In addition to the design you have chosen, another part of proudly showing off a tattoo is a reminder to others of all the pain you went through to get it. But that may not always be the case, as researchers at the Georgia Institute of Technology has found a way to borrow a new medical technology to create self-applied tattoos that cause no pain at all.
What gives tattoos their durability is also what makes inked so painful. Tattoo artists use needles to inject tiny droplets of ink into the dermis layer of the skin, just below the surface, so that no matter how many layers of skin naturally peel off over time, the ink remains safely trapped beneath that self-replenishing outer layer.
Pain is a big part of the experience of getting a tattoo, but not everyone goes through that process of their own free will. Tattoos are also often used as a medical device. For example, cancer patients undergoing repeated radiation treatments are tattooed with tiny reference marks that allow the machines and radiation beams to be aimed quickly, accurately and safely every time. Tattoos can also be used to camouflage scars after surgery, or to provide permanent warnings about serious medical conditions for some patients.
That led a team of researchers from the Georgia Institute of Technology to come up with a way to use microneedling technology as an alternative tattoo technique. As the name implies, microneedles are small enough to inject drugs or drugs into the dermis layer of the skin without anyone actually feeling them pierce their epidermis, and are often grouped in large numbers and administered using patches that are simply applied to the skin.

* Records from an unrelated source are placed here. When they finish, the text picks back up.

(* ===== verification/BlobSpec.v ===== *)
(** * Cryptography and blobs: the theorems

    What blob/blob.rs promises on top of crypto/mod.rs: what is put into a blob comes out of the
    sealed blob, at its fixed size; which texts the reader accepts; and the one case in which
    the room a blob accounts for is too small. *)

From S2P Require Import Prelude Cbor Codec Refs Crypto ModelSodium Blob.
From S2P Require Models.
Import Crypto.CipherText (ok).

Section Spec.
Context `{SodiumLaws} `{CborLaws Models.HashRef}.

(** The chunks a blob accepts out of a list, with their references; the others are skipped. *)
Fixpoint append_all (l : list (bytes * tree.HashRef))
    : M (Blob * rng) (list (bytes * tree.HashRef)) :=
  match l with
  | [] => mret []
  | (c, h) :: l =>
      '(accepted, h') ← try_append c h;
      rest ← append_all l;
      mret (if accepted : bool then (c, h') :: rest else rest)
  end.

Lemma try_append_cases b l c h r o b' r' :
  Blob_ok b l → 8 ≤ length (tree.hash h) → try_append c h (b, r) = (Ok o, (b', r')) →
  (o.1 = false ∧ b' = b ∧ l ≠ []) ∨
  (o.1 = true ∧ Blob_ok b' (l ++ [(c, o.2)]) ∧ keys_ b' = keys_ b ∧ max_len b' = max_len b ∧
   (l ≠ [] → upperbound_len b' ≤ max_len b)).
Proof.
  intros Hb Hh Hrun. destruct (try_append_run b l c h r Hb Hh)
    as (h1 & b1 & r1 & Hp & E & Hk & Hm & Hcl & Hfl & Hok).
  cbv zeta in E. rewrite E in Hrun. destruct (decide _) as [Hlen|]; [|done].
  destruct (decide _) as [Hfull|Hroom].
  { destruct (decide (l = [])); [done|]. injection Hrun as <- <- <-. by left. }
  injection Hrun as <- <- <-. right. specialize (Hok Hlen). split_and!; try done.
  intros Hl. unfold upperbound_len in *. rewrite (ok_overhead _ _ Hb) in Hroom.
  rewrite (ok_overhead _ _ Hok). rewrite decide_False in Hroom by (by rewrite (ok_len_0 b l)).
  rewrite decide_False by (rewrite (ok_len_0 _ _ Hok); by intros [_ ?]%app_nil). lia.
Qed.

Lemma append_all_ok l : ∀ b acc r o b' r',
  Blob_ok b acc → Forall (λ ch, 8 ≤ length (tree.hash ch.2)) l →
  append_all l (b, r) = (Ok o, (b', r')) →
  Blob_ok b' (acc ++ o) ∧ keys_ b' = keys_ b ∧ max_len b' = max_len b.
Proof.
  induction l as [|[c h] l IH]; intros b acc r o b' r' Hb Hl Hrun.
  { injection Hrun as <- <- _. by rewrite app_nil_r. }
  apply Forall_cons in Hl as [Hh Hl]. simpl in Hrun.
  apply bind_Ok_inv in Hrun as ([ac h'] & [b1 r1] & E1 & Hrun).
  apply bind_Ok_inv in Hrun as (rest & [b2 r2] & E2 & Hrun). injection Hrun as <- <- <-.
  destruct (try_append_cases _ _ _ _ _ _ _ _ Hb Hh E1)
    as [(Ha & -> & _)|(Ha & Hb1 & Hk & Hm & _)]; simpl in Ha; subst ac.
  - by eapply IH.
  - destruct (IH _ _ _ _ _ _ Hb1 Hl E2) as (Hb2 & Hk2 & Hm2). simpl in Hb2.
    rewrite <- app_assoc in Hb2. split_and!; [done|congruence..].
Qed.

Lemma to_ciphertext_fits b r out s :
  to_ciphertext_blob (b, r) = (Ok (Some out), s) → fits b.
Proof.
  unfold to_ciphertext_blob. rewrite bind_gets. simpl. intros Hrun. unfold fits, upperbound_len.
  case_decide; [done|]. apply bind_Ok_inv in Hrun as (k & s1 & E1 & Hrun).
  apply zoom_Ok_inv in E1 as (r1 & _ & ->). rewrite bind_zoom_modify in Hrun.
  apply bind_Ok_inv in Hrun as (f & s2 & E2 & Hrun). apply zoom_Ok_inv in E2 as (r2 & _ & ->).
  rewrite bind_zoom_modify in Hrun. apply bind_Ok_inv in Hrun as ([] & s3 & E3 & _).
  unfold lift in E3. injection E3 as E3 _. apply assert_Ok_inv in E3. lia.
Qed.

(** C15: Fill a new blob with any chunks, seal it, and read it: when sealing succeeds the
    ciphertext has exactly the length the blob was made for; a reader made with the same keys
    returns, for each chunk the blob accepted, the chunk for its reference (also once the
    reference has been renamed), and lists the references in order. When nothing was accepted
    there is nothing to seal. The blob is empty again and can be used once more. *)
Theorem fill_seal_read k max r0 b0 r1 l acc b1 r2 o b2 r3 :
  keys.Keeper_ok k → (Z.of_nat max < 2 ^ 62)%Z →
  Forall (λ ch, 8 ≤ length (tree.hash ch.2)) l →
  Blob_new k max r0 = (Ok b0, r1) → append_all l (b0, r1) = (Ok acc, (b1, r2)) →
  to_ciphertext_blob (b1, r2) = (Ok o, (b2, r3)) →
  Blob_ok b2 [] ∧
  match o with
  | None => acc = []
  | Some out => length (CipherText.to_vec out) = max ∧ reads_as k (CipherText.to_vec out) acc
  end.
Proof.
  intros Hk Hmax Hl Hnew Happ Hseal.
  destruct (Blob_new_ok k max r0 Hk Hmax) as (b & r & E & Hb & Hm & Hkb).
  rewrite E in Hnew. injection Hnew as <- <-.
  destruct (append_all_ok _ _ _ _ _ _ _ Hb Hl Happ) as (Hb1 & Hk1 & Hm1). simpl in Hb1.
  destruct (decide (acc = [])) as [->|Hne].
  { rewrite (to_ciphertext_empty b1 r2 Hb1) in Hseal. by injection Hseal as <- <- _. }
  destruct o as [out|].
  - pose proof (to_ciphertext_fits _ _ _ _ Hseal) as Hf.
    destruct (to_ciphertext_run b1 acc r2 Hb1 Hne Hf)
      as (out' & b' & r' & E' & Hb' & _ & _ & _ & Hlen & Hr).
    rewrite E' in Hseal. injection Hseal as <- <- _. split; [done|].
    split; [congruence|]. congruence.
  - exfalso. unfold to_ciphertext_blob in Hseal. rewrite bind_gets in Hseal. simpl in Hseal.
    rewrite decide_False in Hseal by (by rewrite (ok_len_0 b1 acc)).
    repeat (apply bind_Ok_inv in Hseal as (? & ? & _ & Hseal)). done.
Qed.

(** C28: A blob that can be sealed stays so: once a first chunk is in and fits, appending more
    chunks never makes the sealing fail, because a chunk without room is refused and leaves the
    blob as it was. *)
Theorem appending_keeps_sealable b acc l r o b' r' :
  Blob_ok b acc → acc ≠ [] → fits b → Forall (λ ch, 8 ≤ length (tree.hash ch.2)) l →
  append_all l (b, r) = (Ok o, (b', r')) →
  ∃ out s, to_ciphertext_blob (b', r') = (Ok (Some out), s) ∧
    length (CipherText.to_vec out) = max_len b.
Proof.
  intros Hb Hne Hf Hl Hrun.
  assert (Blob_ok b' (acc ++ o) ∧ fits b' ∧ max_len b' = max_len b) as (Hb' & Hf' & Hm).
  { revert b acc r o Hb Hne Hf Hrun. induction l as [|[c h] l IH]; intros b acc r o Hb Hne Hf Hrun.
    { injection Hrun as <- <- _. by rewrite app_nil_r. }
    apply Forall_cons in Hl as [Hh Hl]. simpl in Hrun.
    apply bind_Ok_inv in Hrun as ([ac h'] & [b1 r1] & E1 & Hrun).
    apply bind_Ok_inv in Hrun as (rest & [b2 r2] & E2 & Hrun). injection Hrun as <- <- <-.
    destruct (try_append_cases _ _ _ _ _ _ _ _ Hb Hh E1)
      as [(Ha & -> & _)|(Ha & Hb1 & Hk & Hm & Hu)]; simpl in Ha; subst ac; [by eapply IH|].
    simpl in Hb1. destruct (IH Hl b1 (acc ++ [(c, h')]) r1 rest) as (? & ? & ?); try done.
    - by intros [_ ?]%app_nil.
    - unfold fits. rewrite Hm. by apply Hu.
    - rewrite <- app_assoc in *. split_and!; [done..|congruence]. }
  destruct (to_ciphertext_run b' (acc ++ o) r' Hb') as (out & b2 & r2 & E & _ & _ & _ & _ & Hlen & _).
  - by intros [? _]%app_nil.
  - done.
  - exists out. eexists. split; [done|]. congruence.
Qed.

(** C29: The reader accepts a blob only if it ends in the keyed digest of everything before it,
    and then hands on exactly that. *)
Theorem authentication_required k ct :
  keys.Keeper_ok k →
  match strip_authentication ct k with
  | Ok rest => ∃ tag, ct = rest ++ tag ∧ keys.blob_authentication k rest 64 = Ok tag ∧
      length tag = 64
  | _ => ∀ rest tag, ct = rest ++ tag → length tag = 64 →
      keys.blob_authentication k rest 64 ≠ Ok tag
  end.
Proof.
  intros Hk. pose proof (λ rest, strip_authentication_spec k ct rest Hk) as Hspec.
  destruct (strip_authentication ct k) as [rest|e| |] eqn:E.
  - destruct (proj1 (Hspec rest) eq_refl) as (tag & -> & Et). exists tag. split_and!; [done..|].
    destruct (keys.blob_authentication_ok k rest Hk) as (tag' & E' & Hl). congruence.
  - intros rest tag Hct Hl Et. pose proof (proj2 (Hspec rest) ltac:(eauto)). congruence.
  - intros rest tag Hct Hl Et. pose proof (proj2 (Hspec rest) ltac:(eauto)). congruence.
  - intros rest tag Hct Hl Et. pose proof (proj2 (Hspec rest) ltac:(eauto)). congruence.
Qed.

(** Every key gives a keeper, with all its keys derived and its key pairs matching. *)
Theorem keeper_derives_all_keys key :
  length key = 32 → ∃ k, keys.Keeper_new key = Ok k ∧ keys.Keeper_ok k.
Proof. intros Hk. apply keys.Keeper_new_ok. lia. Qed.

(** A digest is salted with the kind of its node: two kinds never share a salt. *)
Theorem salt_separates n1 l1 n2 l2 :
  n1 ≠ chunk.Branch 0 → n2 ≠ chunk.Branch 0 →
  is_u64 (chunk.NodeType_into_u64 n1) → is_u64 (chunk.NodeType_into_u64 n2) →
  keys.compute_salt n1 l1 = keys.compute_salt n2 l2 → n1 = n2 ∧ l1 = l2.
Proof.
  intros Hn1 Hn2 Hu1 Hu2 E. unfold keys.compute_salt in E.
  apply app_inj_1 in E as [E1 E2]; [|by rewrite !length_le_encode].
  apply le_encode_inj in E1; [|simpl; lia..]. apply le_encode_inj in E2; [|by destruct l1|by destruct l2].
  split.
  - rewrite <- (chunk.NodeType_from_into n1), <- (chunk.NodeType_from_into n2) by done. by rewrite E1.
  - by destruct l1, l2.
Qed.

End Spec.

(** ** Runs *)
Section Runs.

#[local] Existing Instance ModelSodium.model_sodium.
#[local] Existing Instance ModelSodium.model_laws.
#[local] Instance href_cbor : Cbor Models.HashRef := codec_cbor.
#[local] Instance href_laws : CborLaws Models.HashRef := codec_cbor_laws.

Definition zero_key : bytes := replicate 32 Byte.x00.

Definition no_keeper : keys.Keeper :=
  keys.mkKeeper [] None None None None None None None None.

Definition the_keeper : keys.Keeper :=
  match keys.Keeper_new zero_key with Ok k => k | _ => no_keeper end.

Lemma the_keeper_ok : keys.Keeper_ok the_keeper.
Proof.
  destruct (keys.Keeper_new_ok zero_key) as (k & E & Hk); [simpl; lia|].
  assert (the_keeper = k) as ->; [|done].
  unfold the_keeper. by rewrite E.
Qed.

Definition some_href : tree.HashRef :=
  tree.mkHashRef (replicate 64 Byte.x02) chunk.Leaf Models.FileChunk
    (chunk.mkChunkRef None [Byte.x03] 0 0 None None) None.

(** A chunk of [n] bytes. *)
Definition some_chunk (n : nat) : bytes * tree.HashRef := (replicate n Byte.x05, some_href).

Definition empty_blob (max : nat) : Blob :=
  mkBlob _ the_keeper (replicate 32 Byte.x00) CipherText.empty [] 256 max.

#[local] Abbreviation three_chunks := [some_chunk 10; some_chunk 20; some_chunk 30].

Lemma fill_seal_read_witness :
  ∃ acc s out s', append_all three_chunks (empty_blob 1500, 1) = (Ok acc, s) ∧
    to_ciphertext_blob s = (Ok (Some out), s') ∧
    length (CipherText.to_vec out) = 1500 ∧ reads_as the_keeper (CipherText.to_vec out) acc.
Proof.
  destruct (ok_run_split (append_all three_chunks (empty_blob 1500, 1)))
    as (acc & [b1 r2] & E); [vm_compute; reflexivity|].
  destruct (ok_run_split (to_ciphertext_blob (b1, r2))) as (o & [b2 r3] & E2).
  { replace (b1, r2) with (append_all three_chunks (empty_blob 1500, 1)).2 by (by rewrite E).
    vm_compute. reflexivity. }
  pose proof (fill_seal_read the_keeper 1500 0 (empty_blob 1500) 1 three_chunks acc b1 r2 o b2 r3
    the_keeper_ok ltac:(lia) ltac:(repeat constructor; simpl; lia) eq_refl E E2) as [_ Ho].
  destruct o as [out|].
  - exists acc, (b1, r2), out, (b2, r3). exact (conj E (conj E2 Ho)).
  - exfalso. subst acc. assert (match (append_all three_chunks (empty_blob 1500, 1)).1 with
      Ok l => length l | _ => 0 end = 3) as E3 by (vm_compute; reflexivity).
    rewrite E in E3. discriminate E3.
Defined.

Lemma appending_keeps_sealable_witness :
  ∃ b acc r o s out s', append_all three_chunks (b, r) = (Ok o, s) ∧
    Blob_ok b acc ∧ length acc = 1 ∧
    to_ciphertext_blob s = (Ok (Some out), s') ∧ length (CipherText.to_vec out) = 700.
Proof.
  destruct (Blob_new_ok the_keeper 700 (0 : @rng ModelSodium.model_sodium) the_keeper_ok ltac:(lia)) as (b0 & r0 & E0 & Hb0 & _).
  assert (Blob_new the_keeper 700 (0 : @rng ModelSodium.model_sodium) =
    (Ok (empty_blob 700), 1)) as E0' by reflexivity.
  rewrite E0' in E0. injection E0 as <- <-.
  destruct (ok_run_split (append_all [some_chunk 5] (empty_blob 700, 1)))
    as (acc & [b1 r1] & E1); [vm_compute; reflexivity|].
  destruct (append_all_ok [some_chunk 5] _ _ _ _ _ _ Hb0 ltac:(repeat constructor; simpl; lia) E1)
    as (Hb1 & _ & Hm1).
  assert ((match (append_all [some_chunk 5] (empty_blob 700, 1)) with
    | (Ok l, s) => (length l, bool_decide (upperbound_len s.1 ≤ 700)) | _ => (0, false) end)
    = (1, true)) as Ec by (vm_compute; reflexivity).
  rewrite E1 in Ec. injection Ec as Hl Hu%bool_decide_eq_true.
  destruct (ok_run_split (append_all three_chunks (b1, r1))) as (o & [b2 r2] & E2).
  { replace (b1, r1) with (append_all [some_chunk 5] (empty_blob 700, 1)).2 by (by rewrite E1).
    vm_compute. reflexivity. }
  destruct (appending_keeps_sealable b1 acc three_chunks r1 o b2 r2) as (out & s & E3 & Hlen).
  - exact Hb1.
  - intros ->. discriminate Hl.
  - unfold fits. rewrite Hm1. exact Hu.
  - repeat constructor; simpl; lia.
  - exact E2.
  - exists b1, acc, r1, o, (b2, r2), out, s. rewrite Hm1 in Hlen.
    exact (conj E2 (conj Hb1 (conj Hl (conj E3 Hlen)))).
Defined.

Lemma authentication_required_witness :
  match strip_authentication zero_key the_keeper with
  | Ok rest => ∃ tag, zero_key = rest ++ tag ∧
      keys.blob_authentication the_keeper rest 64 = Ok tag ∧ length tag = 64
  | _ => ∀ rest tag, zero_key = rest ++ tag → length tag = 64 →
      keys.blob_authentication the_keeper rest 64 ≠ Ok tag
  end.
Proof. apply (authentication_required the_keeper zero_key the_keeper_ok). Defined.

Lemma keeper_derives_all_keys_witness :
  ∃ k, keys.Keeper_new zero_key = Ok k ∧ keys.Keeper_ok k.
Proof. apply (keeper_derives_all_keys zero_key). reflexivity. Defined.

Lemma salt_separates_witness :
  let salt := keys.compute_salt (chunk.Branch 7) Models.TreeList in
  length salt = 16 ∧ chunk.Branch 7 = chunk.Branch 7 ∧ Models.TreeList = Models.TreeList.
Proof.
  split; [reflexivity|].
  apply (salt_separates (chunk.Branch 7) Models.TreeList (chunk.Branch 7) Models.TreeList);
    done.
Defined.

(** [upperbound_len] counts nothing for an empty blob, not even the overhead, so that
    [try_append] accepts a first chunk for which there is no room: sealing the blob then fails
    its assertion. Here the blob has 400 bytes, the chunk 100. *)
Theorem first_chunk_overflows :
  match append_all [some_chunk 100] (empty_blob 400, 1) with
  | (Ok acc, s) => length acc = 1 ∧ (to_ciphertext_blob s).1 = Panic
  | _ => False
  end.
Proof. vm_compute. split; reflexivity. Qed.

End Runs.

The microneedles made by the Georgia Tech team are smaller than grains of sand and are made from real tattoo ink contained in a “soluble matrix” attached to a flexible patch. Each microneedle essentially acts like a pixel of a larger image, and when the patch is applied, pressed into the skin, and left for a few minutes, the ink dissolves and remains in the skin after the patch is removed, leaving a recognizable image but without the swelling or bleeding associated with traditional tattooing techniques.
The color of the ink used to create each microneedle can be adjusted to create full-color tattoo images, just like the pixels on your smartphone’s screen, and inks that are only visible under ultraviolet light can even be used as a way to flag patients if needed while tattooed medical information remains private.
The study and an accompanying study were: recently presented in a paper published in the iScience magazine, and it was found that the tattoos may last up to a year, but also have a shorter lifespan if temporary tattoo inks have abe reused instead. In its current form, the microneedling approach appears to be a promising alternative to traditional tattooing techniques when it comes to marking patients or even livestock (as farmers should do), but it’s not yet a complete replacement for getting inked by a talented artist. The microneedle arrays are relatively small and lack the density to produce high-fidelity images. But as technology gradually improves, the process of getting a “real” tattoo may one day be no different than that of the temporary tattoos you used apply as a child.